Most people will be astonished to learn that it doesn't happen already. We have had decades of debate over how to increase organ donation – from opt-in versus opt-out donor registers, to a legalised market – only to discover that there is an ethically simpler, technical solution to the shortage: retrieving them from patients who die in Accident and Emergency.
The reason why this has only become possible now is a mix of changing attitudes and changing fortunes.

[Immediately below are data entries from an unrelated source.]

(** * Siddon-Jacobs ray casting interpolator: a shallow embedding

    Embedding of [itk::SiddonJacobsRayCastInterpolateImageFunction]
    (include/itkSiddonJacobsRayCastInterpolateImageFunction.h / .hxx).

    Numeric conventions of the embedding.
    - [float] and [double] values are exact rationals [Q]: rounding, infinities
      and NaN are outside the model.  A division whose divisor is zero is
      reported as [DivisionByZero] instead of producing an infinity.
    - [int], [IndexValueType] and [SizeValueType] values are unbounded [Z].
    - [std::min], [std::max], [ceil], [floor] and [itk::Math::abs] follow
      their C++ definitions.
    - the [while] loop is run with an iteration budget; exhausting the budget
      is reported as [OutOfFuel]. *)

From Stdlib Require Import QArith ZArith NArith List Lia Lqa Qround Qabs Qminmax Bool.
Import ListNotations.

Local Open Scope Q_scope.

(** ** Scalars *)

Module Num.

Definition Qltb (a b : Q) : bool := negb (Qle_bool b a).
Definition Qneqb (a b : Q) : bool := negb (Qeq_bool a b).

(** [std::min(a, b)] is [(b < a) ? b : a]. *)
Definition std_min (a b : Q) : Q := if Qltb b a then b else a.

(** [std::max(a, b)] is [(a < b) ? b : a]. *)
Definition std_max (a b : Q) : Q := if Qltb a b then b else a.
Lemma update_kpis_four_entries_witness :
  unique_labels table_abc /\
  exists v0 v1 v2 v3,
    update_kpis (Some table_abc) = Return (v0, v1, v2, v3) /\
    forall i, (i < 4)%nat ->
      match nth_error (filter is_number (columns table_abc)) i with
      | Some c =>
          exists (m : float) (text : string),
            series_mean c = Return m /\
            is_mean (numeric_values c) m /\
            shows_two_decimals m text /\
            nth i [v0; v1; v2; v3] "" = label_str (name c) ++ " Avg: " ++ text
      | None => nth i [v0; v1; v2; v3] "" = "-"
      end.
Proof.
  split; [exact unique_labels_table_abc|].
  exact (update_kpis_four_entries (L := Reference.library) table_abc
           unique_labels_table_abc).
Defined.



Example charts_table_one_numeric :
  update_charts (Some table_one_numeric) None None
  = Return (PxHistogram table_one_numeric (LStr "n") 20 "Histogram of n",
            PxPie {| index_len := 2;
                     columns :=
                       [ {| name := LStr "n"; data := Integer [3; 4]%Z |};
                         {| name := LStr "Count"; data := Integer [1; 1]%Z |} ] |}
                  (LStr "n") (LStr "Count") "Pie Chart of n",
            PxLine table_one_numeric (LStr "n") "Line Chart of n over Index",
            Annotated "Not enough numeric columns for Scatter Plot",
            Annotated "Not enough numeric columns for Heatmap").
Proof. reflexivity. Qed.

Example default_columns_table_abc :
  default_col1 (numeric_columns table_abc) None = Some (LStr "a") /\
  default_col2 (numeric_columns table_abc) None = Some (LStr "b") /\
  default_col1 (numeric_columns table_abc) (Some (LStr "zzz")) = Some (LStr "a") /\
  default_col2 (numeric_columns table_abc) (Some (LStr "c")) = Some (LStr "c").
Proof. repeat split. Qed.

(** The run of C2 on a table: an unset primary value and a secondary value
    that is no numeric label. *)
Example charts_table_abc_defaults :
  exists df_pie m,
    update_charts (Some table_abc) None (Some (LStr "city"))
    = Return (PxHistogram table_abc (LStr "a") 20 "Histogram of a",
              PxPie df_pie (LStr "a") (LStr "Count") "Pie Chart of a",
              PxLine table_abc (LStr "a") "Line Chart of a over Index",
              PxScatter table_abc (LStr "a") (LStr "b") "Scatter: a vs b",
              PxImshow m "Correlation Heatmap").
Proof. do 2 eexists. reflexivity. Qed.


(** A primary column labelled [Count] or [count]: the pie chart raises,
    and so does the callback. *)
Example charts_count_label_raises :
  update_charts
    (Some {| index_len := 2;
             columns := [ {| name := LStr "Count"; data := Integer [1; 2]%Z |} ] |})
    None None
  = Raise "ValueError" /\
  update_charts
    (Some {| index_len := 2;
             columns := [ {| name := LStr "count"; data := Integer [1; 2]%Z |} ] |})
    None None
  = Raise "cannot insert count, already exists".
Proof. split; reflexivity. Qed.



Example accepted_name_without_extension :
  contains "csv" (lower "csv_notes.txt") = true /\
  contains "csv" (lower "REPORT.CSV") = true /\
  contains "csv" (lower "report.xlsx") = false.
Proof. repeat split. Qed.

(** C7 fails on the code: a name that does not end in [.csv] passes the
    check when the letters occur in it, and its table is stored. *)
Lemma store_csv_accepts_other_extension :
  spec_indicates_csv "discsview.png" = false /\
  spec_indicates_csv "report.csv.exe" = false /\
  contains "csv" (lower "discsview.png") = true /\
  store_csv (Some upload_one_row) (Some "discsview.png")
  = (call_order,
     Return (Some {| index_len := 1;
                     columns := [ {| name := LStr "a"; data := Integer [1]%Z |};
                                  {| name := LStr "b"; data := Integer [2]%Z |} ] |},
             alert_success)) /\
  snd (store_csv (Some upload_one_row) (Some "report.csv.exe"))
  = snd (store_csv (Some upload_one_row) (Some "discsview.png")).
Proof. repeat split. Qed.

Example upload_header_only_run :
  store_csv (Some upload_header_only) (Some "data.csv")
  = ([Call_b64decode; Call_decode_utf8; Call_read_csv],
     Return (None, Alert "Uploaded CSV is empty." "warning")).
Proof. reflexivity. Qed.

Example upload_bad_padding_raises :
  store_csv (Some "data:text/csv;base64,YSxiCg=") (Some "data.csv")
  = ([Call_b64decode], Raise "Incorrect padding").
Proof. reflexivity. Qed.

Example page_loaded_store :
  stored_data page_loaded
  = Some {| index_len := 1;
            columns := [ {| name := LStr "a"; data := Integer [1]%Z |};
                         {| name := LStr "b"; data := Integer [2]%Z |} ] |} /\
  kpis page_loaded = ("a Avg: 1.00", "b Avg: 2.00", "-", "-").
Proof. split; reflexivity. Qed.
(** * Dead-letter archive writer: [write-db-dlq-records-to-s3.js]

    A shallow embedding of the lambda that enriches dead-letter queue
    records and archives them in S3, with the properties of its
    specification stated and proved against it.

    Layout: JavaScript values and the operators the program uses on them;
    the outcome and call-trace monads; the collaborators imported from other
    packages; the functions of the file; the vocabulary of the specification
    and sample inputs; then the lemmas and the theorems. *)

From Stdlib Require Import ZArith Ascii String List Lia.
From stdpp Require Import base option list gmap strings pretty.

Local Open Scope string_scope.
Local Open Scope list_scope.

(** ** JavaScript values *)

(** The values the lambda handles are JSON documents.  A number is
    represented by an integer (fractions and NaN are not represented; the
    program only ever tests a number for truthiness).  An object is a finite
    map from property names to values. *)
#[warnings="-register-all"]
Inductive value : Type :=
  | VUndefined
  | VNull
  | VBool (b : bool)
  | VNum (n : Z)
  | VStr (s : string)
  | VArr (elems : list value)
  | VObj (props : gmap string value).

(** What a thrown error prints as ([String(e)]). *)
Definition exn : Type := string.

(** ToBoolean: what [if (v)], [!v], [v || w] and [v && w] test. *)
Definition truthy (v : value) : bool :=
  match v with
  | VUndefined | VNull => false
  | VBool b => b
  | VNum n => negb (n =? 0)%Z
  | VStr s => match s with EmptyString => false | String _ _ => true end
  | VArr _ | VObj _ => true
  end.

(** [v || w] *)
Definition js_or (v w : value) : value := if truthy v then v else w.

(** [v || null], the normalisation used for every hoisted field. *)
Definition or_null (v : value) : value := js_or v VNull.

(** The characters of a string, as the one-character strings JavaScript
    indexes them by. *)
Fixpoint chars (s : string) : list value :=
  match s with
  | EmptyString => []
  | String c s' => VStr (String c EmptyString) :: chars s'
  end.

(** The properties ["0"], ["1"], ... of an array or of a string. *)
Definition index_props (l : list value) : gmap string value :=
  list_to_map (imap (fun i v => (pretty i, v)) l).

(** The own enumerable properties of a value: what [{...v}] copies. *)
Definition own_props (v : value) : gmap string value :=
  match v with
  | VObj o => o
  | VArr l => index_props l
  | VStr s => index_props (chars s)
  | VUndefined | VNull | VBool _ | VNum _ => ∅
  end.

(** Reading a property.  The program reads only the properties [error],
    [detail], [executionArn], [stateMachineArn], [status], [time], [meta],
    [collection], [name], [version], [payload], [granules], [granuleId] and
    [Records]; none of them is [length] or a member inherited from a
    built-in prototype, so a read finds an own property or [undefined]. *)
Definition read (v : value) (k : string) : value :=
  default VUndefined (own_props v !! k).

(** The object literal [{k1: v1, ...}]. *)
Definition object (fields : list (string * value)) : value :=
  VObj (list_to_map fields).

(** ** Outcomes *)

(** What running a piece of the program yields: a value, a thrown error, or
    no answer within the allotted number of loop iterations. *)
Inductive outcome (A : Type) : Type :=
  | Returns (a : A)
  | Throws (e : exn)
  | OutOfFuel.
Arguments Returns {A} a.
Arguments Throws {A} e.
Arguments OutOfFuel {A}.

#[global] Instance outcome_ret : MRet outcome := fun A a => Returns a.
#[global] Instance outcome_bind : MBind outcome := fun A B f m =>
  match m with
  | Returns a => f a
  | Throws e => Throws e
  | OutOfFuel => OutOfFuel
  end.

(** A collaborator either throws or returns. *)
Definition of_sum {A} (r : exn + A) : outcome A :=
  match r with
  | inl e => Throws e
  | inr a => Returns a
  end.

(** [v.k]: a [TypeError] on [null] and [undefined]. *)
Definition member (v : value) (k : string) : outcome value :=
  match v with
  | VUndefined =>
      Throws ("TypeError: Cannot read properties of undefined (reading '" +:+ k +:+ "')")
  | VNull =>
      Throws ("TypeError: Cannot read properties of null (reading '" +:+ k +:+ "')")
  | _ => Returns (read v k)
  end.

(** [v?.k] *)
Definition opt_member (v : value) (k : string) : value :=
  match v with
  | VUndefined | VNull => VUndefined
  | _ => read v k
  end.

(** [v instanceof Object] *)
Definition instanceof_Object (v : value) : bool :=
  match v with
  | VArr _ | VObj _ => true
  | _ => false
  end.

(** [k in v], for a [v] that is an object or an array and a [k] other than
    [length] and the inherited members. *)
Definition js_in (k : string) (v : value) : bool :=
  bool_decide (is_Some (own_props v !! k)).

(** [Array.isArray(v)] *)
Definition Array_isArray (v : value) : bool :=
  match v with
  | VArr _ => true
  | _ => false
  end.

(** [get(object, key, dflt)] of lodash, for a one-segment path: the default
    stands in for a missing object and for an [undefined] property. *)
Definition lodash_get (object : value) (k : string) (dflt : value) : value :=
  match opt_member object k with
  | VUndefined => dflt
  | v => v
  end.

(** ** Calls to the outside, and the monad that records them *)

(** The argument of [s3PutObject]. *)
Record PutObjectParams : Type := {
  Bucket : value;
  Key : string;
  Body : string;
}.

(** The calls whose occurrence the specification speaks about. *)
Inductive call : Type :=
  | LogError (msg : string)
  | GetCumulusMessageFromExecutionEvent (event : value)
  | S3PutObject (params : PutObjectParams).

(** A computation that makes calls: the calls made, in order, and how it
    ended. *)
Definition M (A : Type) : Type := list call * outcome A.

#[global] Instance M_ret : MRet M := fun A a => ([], Returns a).
#[global] Instance M_bind : MBind M := fun A B f m =>
  match m with
  | (cs, Returns a) => let '(cs', r) := f a in (cs ++ cs', r)
  | (cs, Throws e) => (cs, Throws e)
  | (cs, OutOfFuel) => (cs, OutOfFuel)
  end.

Definition lift {A} (o : outcome A) : M A := ([], o).
Definition tell (c : call) : M unit := ([c], Returns tt).
Definition calls {A} (m : M A) : list call := fst m.
Definition result {A} (m : M A) : outcome A := snd m.

(** ** Collaborators *)

(** Functions imported from other packages ([@cumulus/aws-client],
    [@cumulus/message], [moment]) and two built-ins.  The lambda is verified
    for every behaviour they may have. *)
Class Collaborators : Type := {
  isSQSRecordLike : value -> bool;
  parseSQSMessageBody : value -> exn + value;
  isDLQRecordLike : value -> bool;
  isEventBridgeEvent : value -> bool;
  constructCollectionId : value -> value -> value;
  isMessageWithProvider : value -> bool;
  getMessageProviderId : value -> value;
  (** [moment.utc(t).format('YYYY-MM-DD')] *)
  moment_utc_format : value -> string;
  (** [JSON.stringify(v)] *)
  JSON_stringify : value -> string;
  (** [Number::toString]: how a number prints *)
  Number_toString : Z -> string;
  (** a value that carries a top-level [error] is neither [null] nor
      [undefined] *)
  isDLQRecordLike_null : isDLQRecordLike VNull = false;
  isDLQRecordLike_undefined : isDLQRecordLike VUndefined = false;
}.

(** A version-4 UUID in its canonical text form,
    [xxxxxxxx-xxxx-4xxx-yxxx-xxxxxxxxxxxx]: 36 characters. *)
Record uuid : Type := {
  uuid_text :> string;
  uuid_length : String.length uuid_text = 36;
}.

The vast sums poured into the NHS over the past decade have made CT scanners widely available for the first time. So patients brought in unconscious to A&E with a brain haemorrhage after suffering a stroke can now be rapidly assessed to determine the extent of the damage. Hopeless cases can for the first time be swiftly and accurately identified.
At the same time, attitudes have shifted over donors. Traditionally organs have been taken from patients certified brain dead – where there is no electrical activity in the brain. In the last few years, this has been extended to include patients whose hearts have stopped, but where brain death has not been established.
"Non-heart-beating" donors expand the pool and make it practical to retrieve organs from patients who die in A&E. However medical staff in most A&E departments are not attuned to the needs of organ donation and need training in how to broach the subject with grieving relatives and carry out the retrieval.
But transplant surgeons are also focused on another prize: retrieving organs from people who die of a heart attack. There are many more of those than who die of a brain haemorrhage and have treatment withdrawn. A pilot study is underway in Newcastle.